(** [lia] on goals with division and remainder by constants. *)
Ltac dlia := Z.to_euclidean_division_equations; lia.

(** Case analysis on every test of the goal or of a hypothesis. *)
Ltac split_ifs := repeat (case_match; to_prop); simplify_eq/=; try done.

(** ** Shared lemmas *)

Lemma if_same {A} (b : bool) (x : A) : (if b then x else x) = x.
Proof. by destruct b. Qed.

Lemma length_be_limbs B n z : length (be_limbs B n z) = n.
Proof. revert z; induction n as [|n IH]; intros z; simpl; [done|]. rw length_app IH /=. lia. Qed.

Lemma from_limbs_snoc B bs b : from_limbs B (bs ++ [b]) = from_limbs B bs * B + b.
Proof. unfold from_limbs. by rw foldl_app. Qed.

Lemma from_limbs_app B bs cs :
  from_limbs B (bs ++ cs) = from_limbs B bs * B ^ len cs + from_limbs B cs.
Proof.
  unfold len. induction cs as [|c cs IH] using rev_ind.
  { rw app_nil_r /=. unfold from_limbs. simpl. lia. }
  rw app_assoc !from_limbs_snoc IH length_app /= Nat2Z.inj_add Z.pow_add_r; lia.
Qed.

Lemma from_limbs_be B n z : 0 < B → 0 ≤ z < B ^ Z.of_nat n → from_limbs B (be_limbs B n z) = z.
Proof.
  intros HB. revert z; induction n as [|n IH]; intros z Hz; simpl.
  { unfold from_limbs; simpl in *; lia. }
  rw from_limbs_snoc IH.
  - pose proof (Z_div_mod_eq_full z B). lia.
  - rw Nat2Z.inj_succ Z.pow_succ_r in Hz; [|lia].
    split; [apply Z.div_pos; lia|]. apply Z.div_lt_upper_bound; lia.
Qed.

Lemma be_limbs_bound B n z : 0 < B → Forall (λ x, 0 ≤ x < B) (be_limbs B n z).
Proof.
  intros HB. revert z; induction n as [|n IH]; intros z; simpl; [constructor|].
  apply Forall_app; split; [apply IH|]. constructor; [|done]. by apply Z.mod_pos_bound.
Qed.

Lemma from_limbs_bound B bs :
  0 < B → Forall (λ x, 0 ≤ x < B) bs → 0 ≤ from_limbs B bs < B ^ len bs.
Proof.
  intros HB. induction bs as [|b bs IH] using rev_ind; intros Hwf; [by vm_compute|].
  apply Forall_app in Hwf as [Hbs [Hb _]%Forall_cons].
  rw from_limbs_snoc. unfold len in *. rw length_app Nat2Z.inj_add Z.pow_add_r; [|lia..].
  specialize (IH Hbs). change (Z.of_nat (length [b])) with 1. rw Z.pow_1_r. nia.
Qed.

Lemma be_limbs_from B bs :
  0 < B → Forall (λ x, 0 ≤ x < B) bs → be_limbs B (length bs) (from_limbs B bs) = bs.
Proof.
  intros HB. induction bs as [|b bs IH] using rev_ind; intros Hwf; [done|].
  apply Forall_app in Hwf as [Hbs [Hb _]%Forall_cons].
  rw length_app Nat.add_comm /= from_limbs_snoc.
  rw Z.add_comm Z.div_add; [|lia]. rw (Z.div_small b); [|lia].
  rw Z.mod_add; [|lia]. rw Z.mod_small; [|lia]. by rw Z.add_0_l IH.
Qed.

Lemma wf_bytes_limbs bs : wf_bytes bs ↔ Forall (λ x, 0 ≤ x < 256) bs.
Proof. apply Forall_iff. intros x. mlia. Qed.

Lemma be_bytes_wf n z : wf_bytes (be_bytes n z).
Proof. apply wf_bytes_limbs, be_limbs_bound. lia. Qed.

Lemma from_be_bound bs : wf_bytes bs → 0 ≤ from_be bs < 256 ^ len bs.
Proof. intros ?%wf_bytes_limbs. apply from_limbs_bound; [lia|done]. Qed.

--- --- ---

Copy each line above that has the word "using".

> RESPONSE FOR THIS EXERCISE:
  unfold len. induction cs as [|c cs IH] using rev_ind.
  intros HB. induction bs as [|b bs IH] using rev_ind; intros Hwf; [by vm_compute|].
  intros HB. induction bs as [|b bs IH] using rev_ind; intros Hwf; [done|].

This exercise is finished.